(Dataset entries)
(** [curry(fn)] is [step1(fst) = step2(snd) = fn(fst, snd)]. *)
Definition curry (fn : A * B -> R) : A -> B -> R :=
  fun fst => fun snd => fn (fst, snd).
End Functions.

(** The object that [module Tuple { ... }] builds: its four exported
    functions, each generic in its type parameters. *)
Record Namespace : Type := {
  ns_of : forall A B : Type, A * B -> Tuple A B;
  ns_tuple : forall A B R : Type, (A * B -> R) -> Tuple A B -> R;
  ns_curryTuple : forall A B R : Type, (Tuple A B -> R) -> A -> B -> R;
  ns_curry : forall A B R : Type, (A * B -> R) -> A -> B -> R
}.

Definition namespace : Namespace :=
  {| ns_of := of_;
     ns_tuple := tuple;
     ns_curryTuple := curryTuple;
     ns_curry := curry |}.

(** The state of the module while it is evaluated: the variable [Tuple]
    that the namespace declaration introduces (hoisted, [undefined] -
    here [None] - until the declaration has run) and the value stored
    as the default export. *)
Record Scope : Type := {
  var_Tuple : option Namespace;
  export_default : option Namespace
}.

Definition scope0 : Scope :=
  {| var_Tuple := None; export_default := None |}.

(** Line 9, [export default Tuple;]: stores the value [Tuple] has when
    the statement runs. *)
Definition run_export_default (s : Scope) : Scope :=
  {| var_Tuple := var_Tuple s; export_default := var_Tuple s |}.

(** Lines 16-53, [module Tuple { ... }]: assigns the namespace object to
    [Tuple]. *)
Definition run_module_Tuple (s : Scope) : Scope :=
  {| var_Tuple := Some namespace; export_default := export_default s |}.

(** [tuple.ts], its statements in the order they are written. *)
Definition tuple_ts : Scope :=
  run_module_Tuple (run_export_default scope0).

End Tuple.

(* ================================================================== *)
(** ** maybe.ts: the data type *)
(* ================================================================== *)

(** [class Just<A> extends Maybe<A>] with its field [value], and
    [class Nothing<A> extends Maybe<A>]. *)
Inductive Maybe (A : Type) : Type :=
| Just (value : A)
| Nothing.
(** * Client record reconciliation and aggregation

    A shallow embedding of the record classifier, the field extractors
    and the aggregator of [clients_summary.py] and [clients_menu.py], and
    of the file-backed store of [src/database.py], together with the
    properties of their specification; and of the prompts, validators
    and saving of the menu and the file naming of [src/intake.py], with
    further properties of the code.

    Conventions.
    - A Python [str] is a [string] whose characters are code points below
      256; whitespace, digits and case follow Python on that range.
    - A Python [float] is identified with the rational number it denotes
      (plus the three non-finite values); binary64 rounding is outside
      the model, so sums and quotients are exact.
    - A Python [dict] is an association list in insertion order; a lookup
      returns the first binding of the key.
    - A raised exception is an explicit [Raise] result. *)

From Stdlib Require Import ZArith QArith List String Ascii Bool Arith Lia.
From Stdlib Require Import Permutation Sorted.
Import ListNotations.

Set Warnings "-register-all".

Close Scope Q_scope.
Local Open Scope string_scope.
Local Open Scope list_scope.
Local Open Scope nat_scope.
(** * ShieldAML: the risk engine of [backend/ml_model.py]

    A shallow embedding of the transaction scoring pipeline
    ([extract_features], the five rule trees, [random_forest_predict],
    [detect_flags], [get_recommendation], [analyze_transaction]) and of the
    KYC assessor ([analyze_kyc]), followed by the properties established
    about them.

    Conventions of the embedding:
    - a Python [float] is a binary64 value ([PrimFloat.float]) and a Python
      [int] is a [Z];
    - a Python [dict] with string keys is a [gmap string _], a Python [set]
      of strings is a [gset string];
    - a Python [str] is a [string] holding ASCII text, so [.lower()] only
      moves the letters A-Z;
    - a call that may raise returns a [result]; the clock and the random
      source read by [analyze_transaction] and [analyze_kyc] are an explicit
      [env] argument. *)

From Stdlib Require Import ZArith String Ascii Floats DecimalString.
From stdpp Require Import base option list gmap strings fin_maps.

#[local] Open Scope string_scope.
#[local] Open Scope Z_scope.
#[local] Set Warnings "-inexact-float".

(** ** Python values, exceptions and results *)

Inductive pyval : Type :=
  | PyNone
  | PyBool (b : bool)
  | PyInt (n : Z)
  | PyFloat (x : float)
  | PyStr (s : string).

Inductive exn : Type :=
  | TypeError
  | ValueError
  | OverflowError
  | ZeroDivisionError.

Inductive result (A : Type) : Type :=
  | Ok (a : A)
  | Raise (e : exn).
Arguments Ok {A} a.
Arguments Raise {A} e.

#[global] Instance result_ret : MRet result := fun A a => Ok a.
#[global] Instance result_bind : MBind result := fun A B k r =>
  match r with
  | Ok a => k a
  | Raise e => Raise e
  end.
#[global] Instance result_fmap : FMap result := fun A B g r =>
  match r with
  | Ok a => Ok (g a)
  | Raise e => Raise e
  end.

Definition is_ok {A} (r : result A) : bool :=
  match r with Ok _ => true | Raise _ => false end.

(** A number as an arithmetic expression of Python yields it: the trees
    start from [0.0] and add integers, which gives a [float], but
    [min(score, 100)] hands back the [int] 100 itself when it is the
    smaller argument. *)
Inductive pynum : Type :=
  | NInt (n : Z)
  | NFloat (x : float).

(** ** Built-in conversions *)

(** The integer [n] as the nearest binary64 value, ties to even. *)
Definition Z_to_float (n : Z) : float :=
  SF2Prim (binary_normalize prec emax n 0 false).

(** [float(n)] for an [int]: an integer beyond the binary64 range raises. *)
Definition float_of_int (n : Z) : result float :=
  match binary_normalize prec emax n 0 false with
  | S754_infinity _ => Raise OverflowError
  | sf => Ok (SF2Prim sf)
  end.

(** [int(x)] for a [float]: truncation towards zero. *)
Definition int_of_float (x : float) : result Z :=
  match Prim2SF x with
  | S754_zero _ => Ok 0
  | S754_finite s m e =>
      let a := Z.shiftl (Zpos m) e in Ok (if s then - a else a)
  | S754_infinity _ => Raise OverflowError
  | S754_nan => Raise ValueError
  end.

(** The quotient [num / den] ([0 < den]) rounded to the nearest integer,
    ties to even. *)
Definition round_half_even (num den : Z) : Z :=
  let q := num / den in
  let r := num mod den in
  match 2 * r ?= den with
  | Lt => q
  | Gt => q + 1
  | Eq => if Z.even q then q else q + 1
  end.

(** [round(x)] for a [float]. *)
Definition round_float (x : float) : result Z :=
  match Prim2SF x with
  | S754_zero _ => Ok 0
  | S754_finite s m e =>
      let a := if 0 <=? e then Zpos m * 2 ^ e
               else round_half_even (Zpos m) (2 ^ (- e)) in
      Ok (if s then - a else a)
  | S754_infinity _ => Raise OverflowError
  | S754_nan => Raise ValueError
  end.

(** [round(v)] for a number: an [int] is its own rounding. *)
Definition py_round (v : pynum) : result Z :=
  match v with
  | NInt n => Ok n
  | NFloat x => round_float x
  end.

(** [x % y] on floats. C's [fmod] is exact: both operands are integers
    once scaled to their common exponent [e], and the remainder of the
    truncated division, scaled back, is representable. Python then moves a
    non-zero remainder to the sign of [y] and gives a zero remainder the
    sign of [y]. *)
Definition float_mod (x y : float) : result float :=
  match Prim2SF y with
  | S754_zero _ => Raise ZeroDivisionError
  | S754_nan => Ok nan
  | S754_infinity sy =>
      match Prim2SF x with
      | S754_nan | S754_infinity _ => Ok nan
      | S754_zero _ => Ok (if sy then (-0)%float else 0%float)
      | S754_finite sx _ _ => Ok (if Bool.eqb sx sy then x else (x + y)%float)
      end
  | S754_finite sy my ey =>
      match Prim2SF x with
      | S754_nan | S754_infinity _ => Ok nan
      | S754_zero _ => Ok (if sy then (-0)%float else 0%float)
      | S754_finite sx mx ex =>
          let e := Z.min ex ey in
          let X := Zpos mx * 2 ^ (ex - e) in
          let Y := Zpos my * 2 ^ (ey - e) in
          let R := Z.rem X Y in
          if R =? 0 then Ok (if sy then (-0)%float else 0%float)
          else
            let r := SF2Prim (binary_normalize prec emax (if sx then - R else R) e false) in
            Ok (if Bool.eqb sx sy then r else (r + y)%float)
      end
  end.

**Exercise:** All that belongs in your answer is the stretch of entries above from the line with "of the file-backed" through the line with "[env] argument. *)", printed exactly.

**Reply:**
    of the file-backed store of [src/database.py], together with the
    properties of their specification; and of the prompts, validators
    and saving of the menu and the file naming of [src/intake.py], with
    further properties of the code.

    Conventions.
    - A Python [str] is a [string] whose characters are code points below
      256; whitespace, digits and case follow Python on that range.
    - A Python [float] is identified with the rational number it denotes
      (plus the three non-finite values); binary64 rounding is outside
      the model, so sums and quotients are exact.
    - A Python [dict] is an association list in insertion order; a lookup
      returns the first binding of the key.
    - A raised exception is an explicit [Raise] result. *)

From Stdlib Require Import ZArith QArith List String Ascii Bool Arith Lia.
From Stdlib Require Import Permutation Sorted.
Import ListNotations.

Set Warnings "-register-all".

Close Scope Q_scope.
Local Open Scope string_scope.
Local Open Scope list_scope.
Local Open Scope nat_scope.
(** * ShieldAML: the risk engine of [backend/ml_model.py]

    A shallow embedding of the transaction scoring pipeline
    ([extract_features], the five rule trees, [random_forest_predict],
    [detect_flags], [get_recommendation], [analyze_transaction]) and of the
    KYC assessor ([analyze_kyc]), followed by the properties established
    about them.

    Conventions of the embedding:
    - a Python [float] is a binary64 value ([PrimFloat.float]) and a Python
      [int] is a [Z];
    - a Python [dict] with string keys is a [gmap string _], a Python [set]
      of strings is a [gset string];
    - a Python [str] is a [string] holding ASCII text, so [.lower()] only
      moves the letters A-Z;
    - a call that may raise returns a [result]; the clock and the random
      source read by [analyze_transaction] and [analyze_kyc] are an explicit
      [env] argument. *)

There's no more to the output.